In The Startup Wife, which is set in the most immediate now, Anam is interested in ideas—how they proliferate our consumerist lives, swelling beyond tangible proportions—and the role played by identities (of gender, race, and past experiences). At Utopia, Asha meets Li Ann, whose app, Spoken, filters out triggering language in emails. Destiny's app Consentify seeks to "unlearn the meaning of seduction" by contractually identifying the body parts users agree to having touched. Marco's platform Obit.ly handles the social media activity of the dead.
The implications of these ideas add weight to an otherwise breezy, cheerful novel whose interior feels like the world of Nancy Meyers's The Intern (2015) and Freeform's TV series, The Bold Type (2017-2021). It is this blend of the light and the powerful that makes the novel such a pleasure to read. While Asha does defer to Cyrus too often, it is an impulse born, among other things, of faith in a loving relationship. She is, otherwise, a witty and confident coder who knows how smart she is. Her sister, Mira, is funnier and stronger still in her newfound motherhood. And their mother, in a rare moment of privacy, offers the advice that, "Marriage is an epic poem. But you are young, and smart, and God gave you some very unique gifts. So I don't think that kind of compromise should be assumed." The presence of such strong women causes the men in the novel to pale in comparison—be it Jules's goof-ball charm, Asha's all but silent father, or even superstar Cyrus, whose magnetism feels more implied than demonstrated.

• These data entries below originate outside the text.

(* ===== verification/Workspace.v ===== *)
(** * Workspaces

    workspace.rs: bounded scratch storage that is appended to and replayed.
    [Workspace] is the source's trait, [WorkspaceOk] its contract: a replay
    yields the acknowledged tuples in order, and [used] never passes
    [capacity].  [MemoryWorkspace] keeps slabs of a private memory pool,
    [FileWorkspace] a heap over a scratch file without a journal. *)

From Stdlib Require Import Strings.Byte ZArith Lia.
From stdpp Require Import prelude list gmap strings.
From S2P Require Import Prelude Codec Journal MemoryPool Page TuplePage BlockStore BlockJournal Policies PageCache PageCacheOk Heap.
Local Open Scope Z_scope.

Record WorkspaceLoc : Type := MkWsLoc { wl_page : Z; wl_slot : Z }.

Class Workspace (W : Type) : Type := {
  ws_append : list byte -> SR W Error WorkspaceLoc;
  ws_capacity : W -> Z;
  ws_used : W -> Z;
  ws_tuples : SR W Error (list (list byte)) }.

Definition ws_remaining {W} `{!Workspace W} (w : W) : Z := Z.max 0 (ws_capacity w - ws_used w).

(** [ws_holds w ts]: [ts] are the acknowledged tuples, in order. *)
Class WorkspaceOk (W : Type) `{!Workspace W} : Type := {
  ws_holds : W -> list (list byte) -> Prop;
  ws_refusal : W -> list byte -> Error -> Prop;
  ws_panics : Prop;
  ws_append_ok w ts t : ws_holds w ts ->
    exists w' r, ws_append t w = (w', r) /\
      match r with
      | Ok _ => ws_holds w' (ts ++ [t])
      | Err e => ws_holds w' ts /\ ws_refusal w t e
      | Panic => ws_panics
      end;
  ws_tuples_ok w ts : ws_holds w ts -> exists w', ws_tuples w = (w', Ok ts) /\ ws_holds w' ts;
  ws_bounded w ts : ws_holds w ts -> ws_used w <= ws_capacity w }.

(** Appending a list of tuples, keeping the acknowledged ones; [None]: a panic. *)
Fixpoint ws_appends {W} `{!Workspace W} (l : list (list byte)) (w : W) (acked : list (list byte)) : option (W * list (list byte)) :=
  match l with
  | [] => Some (w, acked)
  | t :: l' =>
      match ws_append t w with
      | (w', Ok _) => ws_appends l' w' (acked ++ [t])
      | (w', Err _) => ws_appends l' w' acked
      | (_, Panic) => None
      end
  end.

Years ago, when I first read A Golden Age, Tahmima Anam's writing seemed to be growing stronger with each consecutive sentence in the book, while its follow up novels arrived as more definitively polished end products. The Startup Wife feels polished almost to the point of squeaking—its characters briefly drawn up but memorable, with their flaws and attachments sometimes painfully relatable, and their world a soothing and entertaining refuge from the summer heat.
Tahmima Anam's The Startup Wife (Penguin India, 2021) is available at Baatighar Dhaka, Chattogram, and Sylhet.